Le couteau sorti d'un sac ou d'une chemise est devenu l'arme et le
symbole de la confrontation des Palestiniens contre les Israéliens, avec
un impact psychologique fort même si ces attaques n'ont fait que deux
morts jusque-là.
"Le terrorisme au couteau ne nous vaincra pas", a lancé le Premier
ministre Benjamin Netanyahu à l'ouverture d'une nouvelle session du
Parlement placée sous le signe des violences qui secouent Israël et les
Territoires palestiniens occupés depuis 12 jours.
Les images des couteaux, qu'ils soient de simples couteaux de cuisine ou
de véritables surins de combat à lame crantée -en passant par un
tournevis et même un épluche-légumes-, font depuis dix jours le tour des
réseaux sociaux et des médias israéliens et palestiniens.
Policiers et témoins présents lors des attaques ont pris l'habitude de
dégainer leur téléphone portable en quelques secondes pour filmer la
scène de l'agression et parfois l'arme utilisée, encore ensanglantée.
"Il s'agit d'un objet du quotidien que tout le monde a chez soi ou qui
est disponible partout, qui ne demande aucun entraînement et qui est
facilement dissimulable", résume le Professeur Shaul Kimhi, psychologue
et spécialiste des situations de stress et de résilience liée au
"terrorisme".
"Une attaque au couteau n'a pas pour fonction première de tuer mais
d'abord de faire peur et le but est atteint. Les Israéliens sentent le
danger même s'il n'est pas proportionnel à la menace", ajoute-il.

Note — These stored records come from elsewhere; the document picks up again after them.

(* ===== verification/Life.v ===== *)
(** * The life of a process (pinit, userinit, growproc, fork, exit, wait and
    forkret of proc.c) *)

From S2P Require Import Prelude Machine Spinlock StringLib Cprintf Kalloc Vm UserMem Proc Scheduler ProcDump Console PriorityLock SleepLock SharedMem Bio Log Inode Pipe ConsoleDev Fs File SysArgs Exec.

Definition SEG_UCODE : Z := 3.
Definition SEG_UDATA : Z := 4.
Definition DPL_USER : Z := 3.

Definition pinit : K unit :=
  init_shared_mem ;;
  initlock L_ptable "ptable" ;;
  initprioritylock "user lock".

Definition growproc (n : Z) : K Z :=
  c <- curproc ;;
  let '(i, p) := c in
  o <- (if 0 <? n then
          z <- allocuvm (pgdir p) (sz p) (u32 (sz p + n)) ;;
          ret (if z =? 0 then None else Some z)
        else if n <? 0 then
          z <- deallocuvm (pgdir p) (sz p) (u32 (sz p + n)) ;;
          ret (if z =? 0 then None else Some z)
        else ret (Some (sz p))) ;;
  match o with
  | None => ret (-1)
  | Some z =>
      put_proc i (fun p => p <| sz := z |>) ;;
      switchuvm i ;;
      ret 0
  end.

Section Life.
Context `{Wakeups} `{DiskDriver}.

(** [initcode] is the program the linker embeds. *)
Definition userinit (initcode : list Z) : K unit :=
  o <- allocproc ;;
  modify (fun s => s <| initproc := o |>) ;;
  i <- or_fault o "null process" ;;
  pg <- setupkvm ;;
  put_proc i (fun p => p <| pgdir := pg |>) ;;
  if pg =? 0 then panic "userinit: out of memory?"
  else
    inituvm pg initcode ;;
    put_proc i (fun p => p <| sz := PGSIZE |>) ;;
    p <- proc_at i ;;
    modify (fun s => s <| mem ::= memset (tf p) 0 sizeof_trapframe |>) ;;
    let ucode := Z.lor (Z.shiftl SEG_UCODE 3) DPL_USER in
    let udata := Z.lor (Z.shiftl SEG_UDATA 3) DPL_USER in
    (* the segment registers are 16-bit fields followed by zero padding *)
    store32 (tf p + tf_cs) ucode ;;
    store32 (tf p + tf_ds) udata ;;
    store32 (tf p + tf_es) udata ;;
    store32 (tf p + tf_ss) udata ;;
    store32 (tf p + tf_eflags) FL_IF ;;
    store32 (tf p + tf_esp) PGSIZE ;;
    store32 (tf p + tf_eip) 0 ;;
    nm <- or_fault (safestrcpy (name p) (bytes "initcode" ++ [0]) 16) "safestrcpy" ;;
    put_proc i (fun p => p <| name := nm |>) ;;
    d <- namei (bytes "/" ++ [0]) ;;
    put_proc i (fun p => p <| cwd := d |>) ;;
    acquire L_ptable ;;
    put_proc i (fun p => p <| state := RUNNABLE |>) ;;
    put_proc i (fun p => p <| sched_info ::= upd queue (fun _ => RR) |>) ;;
    release L_ptable.

(** The loop that duplicates the open files. *)
Definition dup_files (np : nat) (p : proc) : K unit :=
  forall_ (seq 0 NOFILE) (fun k =>
    match ofile p !! k with
    | Some (Some f) =>
        f' <- filedup f ;;
        put_proc np (fun q => q <| ofile ::= <[k := Some f']> |>)
    | _ => ret tt
    end).

(** fork from the open files on; [q] is the new entry before. *)
Definition fork_finish (np : nat) (p q : proc) : K Z :=
  dup_files np p ;;
  d <- or_fault (cwd p) "null cwd" ;;
  d' <- idup d ;;
  put_proc np (fun q => q <| cwd := Some d' |>) ;;
  nm <- or_fault (safestrcpy (name q) (name p) 16) "safestrcpy" ;;
  put_proc np (fun q => q <| name := nm |>) ;;
  q <- proc_at np ;;
  acquire L_ptable ;;
  put_proc np (fun q => q <| state := RUNNABLE |>) ;;
  release L_ptable ;;
  ret (pid q).

Definition fork : K Z :=
  c <- curproc ;;
  let '(i, p) := c in
  o <- allocproc ;;
  match o with
  | None => ret (-1)
  | Some np =>
      pg <- copyuvm (pgdir p) (sz p) ;;
      put_proc np (fun q => q <| pgdir := pg |>) ;;
      if pg =? 0 then
        q <- proc_at np ;;
        kfree (kstack q) ;;
        put_proc np (fun q => q <| kstack := 0 |>) ;;
        put_proc np (fun q => q <| state := UNUSED |>) ;;
        ret (-1)
      else
        put_proc np (fun q => q <| sz := sz p |>) ;;
        put_proc np (fun q => q <| parent := Some i |>) ;;
        q <- proc_at np ;;
        modify (fun s => s <| mem ::= memmove (tf q) (tf p) sizeof_trapframe |>) ;;
        store32 (tf q + tf_eax) 0 ;;
        fork_finish np p q
  end.

(** The children of [i] go to init, which is woken for a dead one. *)
Definition abandon_children (i : nat) (ini : option nat) : K unit :=
  forall_ (seq 0 NPROC) (fun k =>
    p <- proc_at k ;;
    when (bool_decide (parent p = Some i))
      (put_proc k (fun p => p <| parent := ini |>) ;;
       when (is_state ZOMBIE p) (wakeup1 (C_proc <$> ini)))).

(** Closing the open files of [i]. *)
Definition close_files (i : nat) : K unit :=
  forall_ (seq 0 NOFILE) (fun k =>
    p <- proc_at i ;;
    match ofile p !! k with
    | Some (Some f) =>
        fileclose f ;;
        put_proc i (fun p => p <| ofile ::= <[k := None]> |>)
    | _ => ret tt
    end).

(** exit up to the switch, and the call that does not return. *)
Definition exit : K unit :=
  c <- curproc ;;
  let '(i, p) := c in
  ini <- gets initproc ;;
  if bool_decide (ini = Some i) then panic "init exiting"
  else
    lk <- gets userlock ;;
    (if pid p =? pl_pid lk then releasepriority ;; ret tt else ret tt) ;;
    close_files i ;;
    begin_op ;;
    p <- proc_at i ;;
    d <- or_fault (cwd p) "null cwd" ;;
    iput d ;;
    end_op ;;
    put_proc i (fun p => p <| cwd := None |>) ;;
    acquire L_ptable ;;
    p <- proc_at i ;;
    wakeup1 (C_proc <$> parent p) ;;
    ini <- gets initproc ;;
    abandon_children i ini ;;
    put_proc i (fun p => p <| state := ZOMBIE |>) ;;
    sched ;;
    panic "zombie exit".

(** What is left of a dead child is freed. *)
Definition reap (k : nat) (p : proc) : K unit :=
  kfree (kstack p) ;;
  put_proc k (fun p => p <| kstack := 0 |>) ;;
  freevm (pgdir p) ;;
  put_proc k (fun p => p <| pid := 0 |>) ;;
  put_proc k (fun p => p <| shm := 0 |>) ;;
  put_proc k (fun p => p <| parent := None |>) ;;
  put_proc k (fun p => p <| name ::= <[0%nat := 0]> |>) ;;
  put_proc k (fun p => p <| killed := 0 |>) ;;
  put_proc k (fun p => p <| state := UNUSED |>).

(** The scan of the table: [inl pid] when a dead child was collected, else
    whether there are children. *)
Fixpoint wait_scan (i : nat) (ks : list nat) (havekids : bool) : K (Z + bool) :=
  match ks with
  | [] => ret (inr havekids)
  | k :: ks' =>
      p <- proc_at k ;;
      if negb (bool_decide (parent p = Some i)) then wait_scan i ks' havekids
      else if is_state ZOMBIE p then
        reap k p ;;
        release L_ptable ;;
        ret (inl (pid p))
      else wait_scan i ks' true
  end.

(** One round of the loop of wait: the value to return, if there is one. *)
Definition wait_round (i : nat) : K (option Z) :=
  r <- wait_scan i (seq 0 NPROC) false ;;
  match r with
  | inl pd => ret (Some pd)
  | inr havekids =>
      p <- proc_at i ;;
      if negb havekids || negb (killed p =? 0) then
        release L_ptable ;;
        ret (Some (-1))
      else
        sleep (C_proc i) L_ptable ;;
        ret None
  end.

Definition wait : K Z :=
  c <- curproc ;;
  let i := fst c in
  acquire L_ptable ;;
  while_ (S wakeups) (wait_round i).

(** forkret, entered from the scheduler with ptable.lock held. *)
Definition forkret : K unit :=
  release L_ptable ;;
  first <- gets (fun s => forkret_first (fs s)) ;;
  when (negb (first =? 0))
    (put_fs (fun f => f <| forkret_first := 0 |>) ;;
     iinit ROOTDEV ;;
     initlog ROOTDEV).
End Life.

Depuis le 3 octobre, 18 attaques ou tentatives d'attaques à l'arme
blanche ont été perpétrées, dans la quasi-totalité par des Palestiniens
hommes ou femmes. Loin des bains de sang causés par les attentats à la
bombe de la deuxième Intifada, elles ont tué deux Israéliens. Neuf
agresseurs ont été abattus. L'un des agresseurs blessés lundi à
Jérusalem-Est avait 13 ans.
Les Israéliens sont habitués à développer des solutions techniques pour
faire face aux menaces, comme le bouclier anti-missiles Dôme de fer
contre les roquettes. Ils sont pris de court par ce mode opératoire qui
n'est pas nouveau, mais s'emploie à un rythme inédit.
"Nous avons à faire à des individus qui utilisent la plus basique des
armes de terrorisme qui existe, et on ne peut pas faire la chasse aux
couteaux. Il n'existe donc aucune réponse sécuritaire à cette crise",
dit à l'AFP Miri Eisin, ancienne colonel du renseignement militaire
israélien.
A la télévision israélienne, des spécialistes de l'autodéfense sont invités en plateau pour montrer des parades spécifiques.
"Le plus important, c'est de créer une 'zone stérile', d'éloigner le
couteau le plus loin possible de votre corps, par exemple avec cette clé
de bras", explique en direct un intervenant en tordant le poignet de
celui qui simule son agresseur.
Les services de secours du Magen David Adom ont, eux, diffusé un
tutoriel (une vidéo pédagogique) pour apprendre au public les gestes qui
sauvent. Ils rappellent qu'il ne faut pas toucher à la lame enfoncée
dans la victime pour ne pas aggraver l'hémorragie.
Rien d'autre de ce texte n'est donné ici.